●気持ちを話しやすい親は、“子どもの気持ちに寄り添って、受け止めてくれる親”
「話をしやすい親というのは、一人よがりではなく、子どもの気持ちに寄り添って受け止めてやれる親です」
そう話すのは、『一人でできる子になる テキトー母さん流子育てのコツ』の著者・立石美津子さん。では、話しやすい親になるコツとは?
1)別のことをしながら話さず、ちゃんと話を聞く
「子どもが訴えているのに、何かしながら半分上の空で聞かれたら、“なんかちゃんと話を聞いてもらえてない。もういいや…”と、話すことをあきらめてしまいます。親御さんも忙しい日常とは思いますが、そのときは少し手をとめてしっかり向きやってやりましょう。
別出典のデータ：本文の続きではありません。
(** * parse_csv: vacancy analysis pipeline

    A shallow embedding of [parse_csv.py]: salary normalisation
    ([clean_salaries]), the currency rate provider ([get_currency_rates]),
    the per-row salary calculator ([calculate_salary]), the keyword filter
    and the skills splitter (both built on Python's [re] module, of which
    the fragment below is modelled), the chart functions and the driver
    ([analyze_vacancies]) with its observable effects.

    Conventions.
    - A Python [str] is a sequence of Unicode code points ([pystr]); string
      literals are written in UTF-8 and decoded with [u].
    - A pandas float64 cell is an IEEE binary64 number ([float]); a missing
      value is NaN, as in pandas.
    - Printing, the HTTP request and [plt.show()] are recorded as a trace of
      [event]s; an exception that leaves a function is a [Raise] result.
    - The libraries are modelled as CPython's [re] and pandas (1.4 to 2.x,
      text columns of dtype [object]) behave; where the model does not
      follow a library, the outcome is [Unsupported] and nothing is claimed
      about it. *)

From Stdlib Require Import String Ascii.
From Stdlib Require Import List ZArith NArith Bool Lia Floats Sorted.
Import ListNotations.
(** * The claims *)

(** ** C1: the language filter *)

(** C1, as the code has it.  The addresses [fetch_sitemap] returns are the
    texts of the [<loc>] entries, in their original order, that are kept by
    this rule: the text is not empty, it holds the marker [/docs/], and the
    first path segment after the marker (what stands before the first
    separator of [path_after_docs]) is not exactly one of the eleven
    language codes.  So an address without the marker is excluded too, and
    an address with it is excluded if and only if that segment is a
    language code followed by a separator; [design/...] is kept. *)
Theorem language_filter_keeps (root : Element) :
  english_urls root
  = filter (λ url, retained url = true) (omap id (loc_texts root))
  ∧ retained (lit "https://example.com/docs/design/tokens") = true
  ∧ retained (lit "https://example.com/docs/de/overview") = false.
Proof.
  split; [|by vm_compute].
  unfold english_urls, loc_texts. rewrite fold_visit_loc. simpl. f_equal.
  induction (findall_descendants LOC_TAG root) as [|loc locs IH]; [done|].
  rewrite fmap_cons. cbn [omap list_omap]. rewrite <- IH.
  by destruct (text loc).
Qed.

(** C1 as stated fails: an address without the marker is excluded although
    no language code follows any marker in it. *)
Lemma language_filter_drops_unmarked :
  let url := lit "https://example.com/about" in
  let root := Elem (NS "urlset") None [url_entry "https://example.com/about"] in
  loc_texts root = [Some url]
  ∧ english_urls root = []
  ∧ contains DOCS_MARKER url = false
  ∧ language_page (path_after_docs url) = false
  ∧ re_match LANG_RE (path_after_docs url) = false.
Proof. by vm_compute. Qed.

(** ** C3: the sitemap reader *)

(** C3, as the code has it.  For a parsed sitemap with N [<loc>] entries,
    the loop of [fetch_sitemap] makes exactly N rounds, one for each entry
    in document order, and each round reads the text of its entry as the
    parser gave it: it appends that text unchanged or appends nothing.  The
    text of an entry without text is [None], which is no string and is
    never appended; so the strings read are those of the entries that have
    text, and there are N of them less the number of entries without text.
    A run of [fetch_sitemap] on a document that parses to the sitemap
    returns what this loop leaves. *)
Theorem reader_reads_every_loc (root : Element) :
  english_urls root = fold_left visit_loc (loc_entries root) []
  ∧ length (loc_entries root) = count_loc root
  ∧ (∀ urls loc,
       visit_loc urls loc
       = urls ++ filter (λ url, retained url = true) (option_list (text loc)))
  ∧ loc_texts root = text <$> loc_entries root
  ∧ strings_read root = omap text (loc_entries root)
  ∧ length (strings_read root)
    + length (filter (λ loc, text loc = None) (loc_entries root))
    = count_loc root
  ∧ ∀ (st : Z) (t : str) (faults : path → str → option (exn * nat))
      (w : world),
      run (Env (λ _, Ok (Response st (Ok t))) (λ _, Ok root) faults)
        fetch_sitemap w
      = Some (Ok (fold_left visit_loc (loc_entries root) []),
              World (fs w) (stdout w) (requests w ++ [SITEMAP_URL])
                (permits w)).
Proof.
  assert (findall_descendants LOC_TAG root = loc_entries root) as Hall.
  { unfold loc_entries, findall_descendants. rewrite filter_flat_map.
    apply flat_map_Forall_ext, Forall_forall. intros e _.
    apply iter_preorder. }
  assert (length (loc_entries root) = count_loc root) as Hlen.
  { rewrite <- Hall. unfold findall_descendants, count_loc.
    rewrite length_flat_map. f_equal.
    apply list_fmap_ext. intros _ e _. apply length_iter. }
  unfold english_urls, loc_texts, strings_read. rewrite Hall.
  repeat split; try done.
  - apply visit_loc_retained.
  - rewrite <- Hlen. clear Hall Hlen.
    induction (loc_entries root) as [|loc locs IH]; [done|].
    rewrite filter_cons. cbn [omap list_omap].
    destruct (text loc) as [url|] eqn:Hloc.
    + rewrite decide_False by done. simpl. by rewrite IH.
    + rewrite decide_True by done. simpl. rewrite <- IH. lia.
  - intros st t faults w. rewrite run_fetch_sitemap.
    unfold sitemap_result, english_urls. cbn [http body fromstring].
    by rewrite Hall.
Qed.
(** * Expense tracker: share computation, pairwise balances and settlements

    A shallow embedding of [src/main.py] (classes [Transaction] and
    [ExpenseManager]) together with the properties of its debt accounting
    and settlement engine.

    Modelling conventions.
    - A finite [decimal.Decimal] is modelled by the rational number it
      denotes ([Q], compared with [==]): Python compares Decimals by value,
      and every arithmetic operation returns the exact result rounded to the
      default context (28 significant digits, ROUND_HALF_EVEN).  The special
      values (NaN, infinities) and the exponent limits of the context are
      outside the model.
    - A Python [dict] is an association list in insertion order (iteration
      order decides the order of rounded sums and the tie-break of the
      stable sort); its keys are pairwise distinct.
    - Exceptions are explicit error results; the fresh identifiers drawn from
      [uuid.uuid4()] and the creation time are arguments of the operations. *)

From Stdlib Require Import ZArith QArith Qabs Qpower Qround Qminmax List String
  Bool Lia Lqa Permutation.
Import ListNotations.

Set Implicit Arguments.

Open Scope string_scope.
Open Scope list_scope.

(* ===================================================================== *)
(** * Decimal arithmetic in the default context *)
(* ===================================================================== *)

Module Decimal.

Local Open Scope Z_scope.

(** Context precision: [getcontext().prec]. *)
Definition prec : Z := 28.

Fixpoint digits_aux (fuel : nat) (z : Z) : Z :=
  match fuel with
  | O => 1
  | S f => if z <? 10 then 1 else 1 + digits_aux f (z / 10)
  end.

(** Number of decimal digits of a positive integer. *)
Definition digits (z : Z) : Z := digits_aux (Z.to_nat (Z.log2 z)) z.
どうしても手が離せないときは、『これが終わったら聞くからね』と、ちゃんと聞く気持ちがあることを伝えることが大事です」(立石さん 以下同)
2)過剰に反応せず、淡々と話を聞く
「話を聞くときは、矢継ぎ早に問い詰めたりせず、淡々と聞きましょう。そして、子どもが言ったことに親が子ども以上に過剰に反応しないこと、動じないことも大事です。そうでないと、安心して気持ちを吐露できませんよね? どんなことでもドンと受け止めてくれるという雰囲気づくりをしましょう!」
3)話の腰を折らない
「子どもが『今日、〇〇君に意地悪されて…』と、まだ話が終わっていないのに最後まで聞かず、『そんなの大丈夫、知らんぷりして気にしなきゃいいのよ。明日になったらいつも通りになるわよ』と、途中で話をもっていかれたり一方的に結論を言われてしまうと、話の腰を折られた気がしますし早合点された感じもしますね。こうなると、“もうママに話したってわかってもらえない”となってしまいます。まずは、相手の気持ちがスッキリするまで、言いたいことを全部聞いてやりましょう」
4)子どもの言葉を反復する
「カウンセラーの技法に、相手の言葉を最後まで聞いて反復する“能動的聞き方(傾聴ともいう)”があります。例えば、子どもが『今日、学校で意地悪されてすごくイヤだった…』と言ったら『意地悪されてすごくイヤだったんだね…』と言葉をそのまま鳥のオウムのように返してやり、子どもの気持ちに寄り添う会話術です。そうすると、子どもは“理解してもらえた”“共感してもらえた”“不安な気持ちをわかってくれた”と救われるのです」
●寄り添って共感してほしいのは、大人も子どもも同じ
さらに、こういう時の子どもの気持ちや立場を理解するのに一番わかりやすいのは、自分自身の経験に当てはめてみることだと、立石先生は話します。
「例えば、こんなことありませんか? 夫の帰宅後、妻が『隣りの奥さんがこう言った、ああ言った…』『幼稚園でこうだった、ああだった…』と、愚痴や悩みを口にすると、夫は『で、どうしたんだ?』とすぐ結論を求めてきたり、他のことをしながら上の空で聞いていたり、正論を言って説教をはじめたりしませんか? そうすると、“もうこの人に話してもしょうがないわ”と、話すことをやめてしまいますよね? 妻は結論がほしいのではなく、話を聞いてほしい、共感してほしいだけなのに。子どももそういう時があるということをぜひ知っておいてください」
わが子が何か愚痴ったり悩みを打ち明けてきたときは、悲しい気持ち、つらい気持ちに寄り添って、ひたすら相手の話を聞いてやりましょう。